If you're looking for an instrument that's easy to learn, you may want to consider the ukulele. This traditional and affordable 4-stringed instrument is straightforward enough to pick up quickly, and you should be ready to play your first song within a few lessons. The ukulele is ideal for assisted living community members because it's compact and easy to carry around.
While it might be a little harder to find a local ukulele teacher, there is no shortage of high-quality, free materials and videos available on the internet. YouTube is a great place to find ukulele tutorials from expert teachers from all around the world.
As ukulele playing is based around simple chords, it's the ideal instrument for slotting neatly into pretty much any ensemble. As you progress, consider offering your ukulele skills to accompany singers or other instrumental players in your community.
There's a good reason that the guitar is such a popular choice for assisted living residents. This instrument is small enough to store in a closet and isn't too heavy to carry around with you. It's also extremely versatile, with a huge repertoire of classical and modern music to choose from. You can also choose between an acoustic or electric instrument, depending on the kind of music you want to learn.
You shouldn't find it too difficult to find a local guitar teacher, but there are also plenty of free online tutorials available. As the guitar is such an integral part of most bands, you may even be able to find other community members at Bethesda Gardens in Fort Worth to form a group with.

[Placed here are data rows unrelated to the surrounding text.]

(* ===== verification/Double.v ===== *)
(** * Doubles

    C++ [double]s are IEEE binary64 numbers, computed by SpecFloat of the Standard
    Library, which rounds to nearest even. *)
From S2P Require Import Prelude.
From Stdlib Require Export SpecFloat.

Definition double := spec_float.
Definition isnan (x : double) : bool := match x with S754_nan => true | _ => false end.

Definition dadd (x y : double) : double := SFadd 53 1024 x y.
Definition dzero : double := S754_zero false.
Definition done_ : double := S754_finite false 4503599627370496 (-52).

#[global] Instance double_eq_dec : EqDecision double.
Proof. unfold double. solve_decision. Defined.

(** C++ [float]s are binary32 numbers; an [int] operand is converted to [float] first. *)
Definition float := spec_float.
Definition fadd (x y : float) : float := SFadd 24 128 x y.
Definition fsub (x y : float) : float := SFsub 24 128 x y.
Definition float_of_int (z : Z) : float := binary_normalize 24 128 z 0 false.
Definition fzero : float := S754_zero false.

(** Arithmetic, comparisons and conversions of [double]s. *)
Definition dsub (x y : double) : double := SFsub 53 1024 x y.
Definition dmul (x y : double) : double := SFmul 53 1024 x y.
Definition ddiv (x y : double) : double := SFdiv 53 1024 x y.
Definition dlt (x y : double) : bool := SFltb x y.
Definition dle (x y : double) : bool := SFleb x y.
Definition deq (x y : double) : bool := SFeqb x y.
Definition double_of_int (z : Z) : double := binary_normalize 53 1024 z 0 false.
Definition double_of_float (x : float) : double :=
  match x with S754_finite s m e => binary_normalize 53 1024 (cond_Zopp s (Zpos m)) e s | _ => x end.
(** The literal [n / d], rounded. *)
Definition dlit (n d : Z) : double := ddiv (double_of_int n) (double_of_int d).

(** [(unsigned int) x]: truncation towards zero; a value that does not fit is undefined. *)
Definition double_trunc (x : double) : option Z :=
  match x with
  | S754_zero _ => Some 0%Z
  | S754_finite s m e =>
      let a := if (0 <=? e)%Z then Z.shiftl (Zpos m) e else Z.shiftr (Zpos m) (- e) in
      Some (if s then (- a)%Z else a)
  | _ => None
  end.
Definition double_to_uint (x : double) : outcome Z :=
  match double_trunc x with
  | Some z => if (0 <=? z)%Z && (z <=? UINT_MAX)%Z then Ok z else Fault UB
  | None => Fault UB
  end.

#[global] Instance float_eq_dec : EqDecision float := double_eq_dec.

(** ** Order *)
(** The position of a double that is not NaN in the order of [dlt]: infinities, sign, then
    exponent and significand. *)
Definition drank (x : double) : option (Z * Z * Z) :=
  match x with
  | S754_nan => None
  | S754_infinity s => Some (if s then -2 else 2, 0, 0)%Z
  | S754_zero _ => Some (0, 0, 0)%Z
  | S754_finite s m e => Some (if s then (-1, - e, - Z.pos m) else (1, e, Z.pos m))%Z
  end.
Definition drank_lt (a b : Z * Z * Z) : Prop :=
  (a.1.1 < b.1.1 ∨ (a.1.1 = b.1.1 ∧ (a.1.2 < b.1.2 ∨ (a.1.2 = b.1.2 ∧ a.2 < b.2))))%Z.

Lemma SFcompare_drank x y : match SFcompare x y, drank x, drank y with
  | Some Lt, Some a, Some b => drank_lt a b
  | Some Eq, Some a, Some b => a = b
  | Some Gt, Some a, Some b => drank_lt b a
  | None, Some _, Some _ => False
  | None, _, _ => True
  | _, _, _ => False
  end.
Proof.
  unfold drank_lt. destruct x as [s1|s1| |s1 m1 e1], y as [s2|s2| |s2 m2 e2]; try destruct s1; try destruct s2;
    try exact I; try reflexivity; try (left; reflexivity).
  - cbn -[Z.compare Pos.compare_cont Z.lt Z.opp]. fold (Pos.compare m1 m2).
    destruct (Z.compare_spec e1 e2), (Pos.compare_spec m1 m2); cbn -[Z.lt Z.opp]; subst; try reflexivity; lia.
  - cbn -[Z.compare Pos.compare_cont Z.lt Z.opp]. fold (Pos.compare m1 m2).
    destruct (Z.compare_spec e1 e2), (Pos.compare_spec m1 m2); cbn -[Z.lt Z.opp]; subst; try reflexivity; lia.
Qed.

Lemma dlt_drank x y : dlt x y = true ↔ ∃ a b, drank x = Some a ∧ drank y = Some b ∧ drank_lt a b.
Proof.
  unfold dlt, SFltb. pose proof (SFcompare_drank x y) as X. split.
  - destruct (SFcompare x y) as [[]|], (drank x), (drank y); try done. eauto.
  - intros (a & b & Ha & Hb & L). rewrite Ha, Hb in X. unfold drank_lt in *.
    destruct (SFcompare x y) as [[]|]; [subst; lia|done|lia|done].
Qed.
Lemma dle_drank x y : dle x y = true ↔ ∃ a b, drank x = Some a ∧ drank y = Some b ∧ ¬ drank_lt b a.
Proof.
  unfold dle, SFleb. pose proof (SFcompare_drank x y) as X. split.
  - destruct (SFcompare x y) as [[]|], (drank x), (drank y); try done; intros _; eexists _, _;
      (split_and!; [done..|]); unfold drank_lt in *; [subst; lia|lia].
  - intros (a & b & Ha & Hb & L). rewrite Ha, Hb in X. by destruct (SFcompare x y) as [[]|].
Qed.

Lemma isnan_drank x : isnan x = false ↔ is_Some (drank x).
Proof. destruct x; cbn; split; try done; eauto; by intros [? [=]]. Qed.

Lemma dle_trans x y z : dle x y = true → dle y z = true → dle x z = true.
Proof.
  rewrite !dle_drank. unfold drank_lt. intros (a & b & Ha & Hb & L1) (b' & c & Hb' & Hc & L2).
  rewrite Hb in Hb'. injection Hb' as <-. exists a, c. split_and!; [done..|]. lia.
Qed.
Lemma dlt_dle x y : dlt x y = true → dle x y = true.
Proof. rewrite dlt_drank, dle_drank. unfold drank_lt. intros (a & b & Ha & Hb & L). exists a, b. split_and!; [done..|]. lia. Qed.
Lemma dle_total x y : isnan x = false → isnan y = false → dlt x y = false → dle y x = true.
Proof.
  rewrite !isnan_drank. intros [a Ha] [b Hb] L. apply dle_drank. exists b, a. split_and!; [done..|]. intros X.
  assert (dlt x y = true) by (apply dlt_drank; eauto). congruence.
Qed.
Lemma dle_refl x : isnan x = false → dle x x = true.
Proof. rewrite isnan_drank. intros [a Ha]. apply dle_drank. exists a, a. split_and!; [done..|]. unfold drank_lt. lia. Qed.
Section RoundTrip.
Variable getaddrinfo : text → option (Z * list Z).
Variable getnameinfo : Z → list Z → option text.
(** Numeric host names: every address has a text without a slash, and it is read back. *)
Hypothesis gni_total : ∀ fam bytes, fam = AF_INET ∨ fam = AF_INET6 → length bytes = addr_bytes fam →
  bytes_ok bytes → is_Some (getnameinfo fam bytes).
Hypothesis gni_slash : ∀ fam bytes s, getnameinfo fam bytes = Some s → slash ∉ s.
Hypothesis gai_gni : ∀ fam bytes s, getnameinfo fam bytes = Some s → getaddrinfo s = Some (fam, bytes).

(** What the string constructor does with an address text [s] and a length, once the
    length has been split off. *)
Lemma print_text p : ip_ok p →
  ∃ s, get_address_text getnameinfo p = Ok s ∧ slash ∉ s ∧
    getaddrinfo s = Some (family_ p, take (addr_bytes (family_ p)) (address_ p)).
Proof.
  intros Hp. pose proof (ip_family _ Hp) as Hf.
  destruct (gni_total (family_ p) (take (addr_bytes (family_ p)) (address_ p)) Hf) as [s Hs].
  { rewrite length_take, (ip_size _ Hp). destruct Hf as [->| ->]; reflexivity. }
  { apply Forall_take, Hp. }
  exists s. split; [|eauto]. unfold get_address_text.
  destruct Hf as [E|E]; rewrite E in *; cbn in *; by rewrite Hs.
Qed.

(** The bytes a parsed prefix ends up with: those of [p] and, beyond the family's
    address, the previous contents of the object. *)
Definition overlay (p : IPPrefix) (old : list Z) : IPPrefix :=
  MkIPPrefix (family_ p) (take (addr_bytes (family_ p)) (address_ p) ++ drop (addr_bytes (family_ p)) old)
    (length_ p).

Lemma mask_id buf len bits : bytes_ok buf → len ≤ length buf →
  (∀ i, bits ≤ i < 8 * len → abit buf i = false) → mask_bits buf len bits = buf.
Proof.
  intros Hb Hl H. apply bytes_bits_eq; [by rewrite length_mask_bits|by apply bytes_ok_mask|done|].
  rewrite length_mask_bits by done. intros i Hi. destruct (decide (i < 8 * len)) as [Hi'|Hi'].
  - rewrite abit_mask by done. destruct (Nat.ltb_spec i bits); [by rewrite andb_true_r|].
    rewrite H by lia. done.
  - unfold abit. rewrite lookup_mask_tail; [done|done|]. apply Nat.div_le_lower_bound; lia.
Qed.

Lemma normalize_overlay p old : ip_ok p → bytes_ok old → length old = sizeof_Address →
  normalize (overlay p old) = overlay p old.
Proof.
  intros Hp Hb Ho. pose proof (ip_family _ Hp) as Hf. pose proof (ip_size _ Hp) as Hs.
  set (n := addr_bytes (family_ p)).
  assert (Hn : n ≤ sizeof_Address) by (subst n; destruct Hf as [->| ->]; cbv; lia).
  assert (E : normalize (overlay p old) = MkIPPrefix (family_ p)
      (mask_bits (address_ (overlay p old)) n (Z.to_nat (length_ p))) (length_ p)).
  { unfold normalize, overlay. cbn [family_ address_ length_]. subst n.
    destruct Hf as [E|E]; rewrite E; reflexivity. }
  rewrite E. unfold overlay at 2. cbn [overlay address_]. fold n. f_equal. apply mask_id.
  - apply bytes_ok_app. split; [apply Forall_take, Hp|by apply Forall_drop].
  - rewrite length_app, length_take, length_drop. lia.
  - intros i Hi. rewrite <- (ip_norm _ Hp i) by (fold n; lia). unfold abit.
    assert (i / 8 < n) by (apply Nat.Div0.div_lt_upper_bound; lia).
    rewrite lookup_app_l by (rewrite length_take; lia). by rewrite lookup_take_lt.
Qed.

The percussion family of instruments is diverse, and anyone with a decent sense of rhythm can start learning percussion, whatever their age. If you've got plenty of space in your assisted living apartment, learning to play a full drum kit is a great way to improve coordination while having fun. People who want a smaller instrument could consider a more unusual percussion instrument like the bongos or djembe.
As a percussion player, you'll find plenty of opportunities to make music with others and enjoy socializing with other like-minded musicians. Joining a band or drumming group is a great way to relax and make new friends. You could even use your skills to accompany worship songs at church.
Don't let painful memories of shrill children's recitals put you off learning the versatile recorder. This traditional instrument has plenty of great benefits — not least being that it's highly affordable and small and light enough to carry around in your bag. There's also a diverse repertoire for beginner recorder players, from baroque music to modern classics. If you're a fan of folk music, an excellent alternative is the tin whistle.
Recorder teachers aren't as easy to find as guitar or keyboard tutors, but this instrument is one of the easiest to learn if you want to teach yourself. You can buy DIY books to learn the basics of recorder playing from most good music stores and online. If you find it easier to learn through watching a demonstration, consider searching on YouTube for beginner recorder tutorials.